Records from a data source:
• • • • •
Definition df_drop (df : ref) (cols : list string) : hm ref :=
  (f <- deref df ;;
   f' <- hlift (frame_drop f cols) ;;
   alloc f')%hm.

Definition df_astype (parse_datetime : string -> option Z)
  (df : ref) (mapping : list (string * astype_target)) : hm ref :=
  (f <- deref df ;;
   f' <- hlift (frame_astype parse_datetime f mapping) ;;
   alloc f')%hm.

Definition df_getitem (df : ref) (col : string) : hm series :=
  (f <- deref df ;; hlift (frame_getitem f col))%hm.

Definition df_setitem (df : ref) (col : string) (s : series) : hm unit :=
  (f <- deref df ;; store df (frame_set f col s))%hm.

Fixpoint hfor_each {A} (xs : list A) (body : A -> hm unit) : hm unit :=
  match xs with
  | [] => hret tt
  | x :: xs' => hbind (body x) (fun _ => hfor_each xs' body)
  end.

(** ** utils.py *)

Definition date_cols : list string := [ "scheduledday"; "appointmentday" ].

Section Utils.

Variable parse_datetime : string -> option Z.

Definition noshows_data_preprocessing (df : ref) : hm (ref * series) :=
  (df <- df_drop df [ "appointmentid"; "patientid" ] ;;
   df <- df_astype parse_datetime df
           [ ("gender", category);
             ("neighbourhood", category);
             ("scheduledday", datetime64_ns);
             ("appointmentday", datetime64_ns) ] ;;
   hfor_each date_cols
     (fun col =>
        (c <- df_getitem df col ;;
         v <- hlift (dt_year c) ;;
         df_setitem df (col ++ "_year") v) ;;;
        (c <- df_getitem df col ;;
         v <- hlift (dt_month c) ;;
         df_setitem df (col ++ "_month") v) ;;;
        (c <- df_getitem df col ;;
         v <- hlift (dt_day c) ;;
         df_setitem df (col ++ "_day") v) ;;;
        (c <- df_getitem df col ;;
         v <- hlift (dt_dayofweek c) ;;
         df_setitem df (col ++ "_dow") v) ;;;
        (c <- df_getitem df col ;;
         v <- hlift (dt_hour c) ;;
         df_setitem df (col ++ "_hour") v) ;;;
        (c <- df_getitem df col ;;
         d <- hlift (dt_dayofweek c) ;;
         b <- hlift (series_ge d 5) ;;
         v <- hlift (series_astype parse_datetime b int8) ;;
         df_setitem df (col ++ "_is_weekend") v) ;;;
        (c <- df_getitem df col ;;
         h <- hlift (dt_hour c) ;;
         p <- hlift (pd_cut h [ -1; 6; 12; 17; 24 ] [ 0; 1; 2; 3 ]) ;;
         v <- hlift (series_astype parse_datetime p int8) ;;
         df_setitem df (col ++ "_part_of_day") v)) ;;;
   df <- df_drop df date_cols ;;
   df <- df_drop df [ "gender"; "neighbourhood" ] ;;
   y <- df_getitem df "showed_up" ;;
   X <- df_drop df [ "showed_up" ] ;;
   hret (X, y))%hm.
• • • • •
Please copy, exactly and with nothing else, the lines above beginning at the line that has "v <- hlift (dt_hour c) ;;" and ending with the line that has "X <- df_drop".

• _Solved exercise_:
         v <- hlift (dt_hour c) ;;
         df_setitem df (col ++ "_hour") v) ;;;
        (c <- df_getitem df col ;;
         d <- hlift (dt_dayofweek c) ;;
         b <- hlift (series_ge d 5) ;;
         v <- hlift (series_astype parse_datetime b int8) ;;
         df_setitem df (col ++ "_is_weekend") v) ;;;
        (c <- df_getitem df col ;;
         h <- hlift (dt_hour c) ;;
         p <- hlift (pd_cut h [ -1; 6; 12; 17; 24 ] [ 0; 1; 2; 3 ]) ;;
         v <- hlift (series_astype parse_datetime p int8) ;;
         df_setitem df (col ++ "_part_of_day") v)) ;;;
   df <- df_drop df date_cols ;;
   df <- df_drop df [ "gender"; "neighbourhood" ] ;;
   y <- df_getitem df "showed_up" ;;
   X <- df_drop df [ "showed_up" ] ;;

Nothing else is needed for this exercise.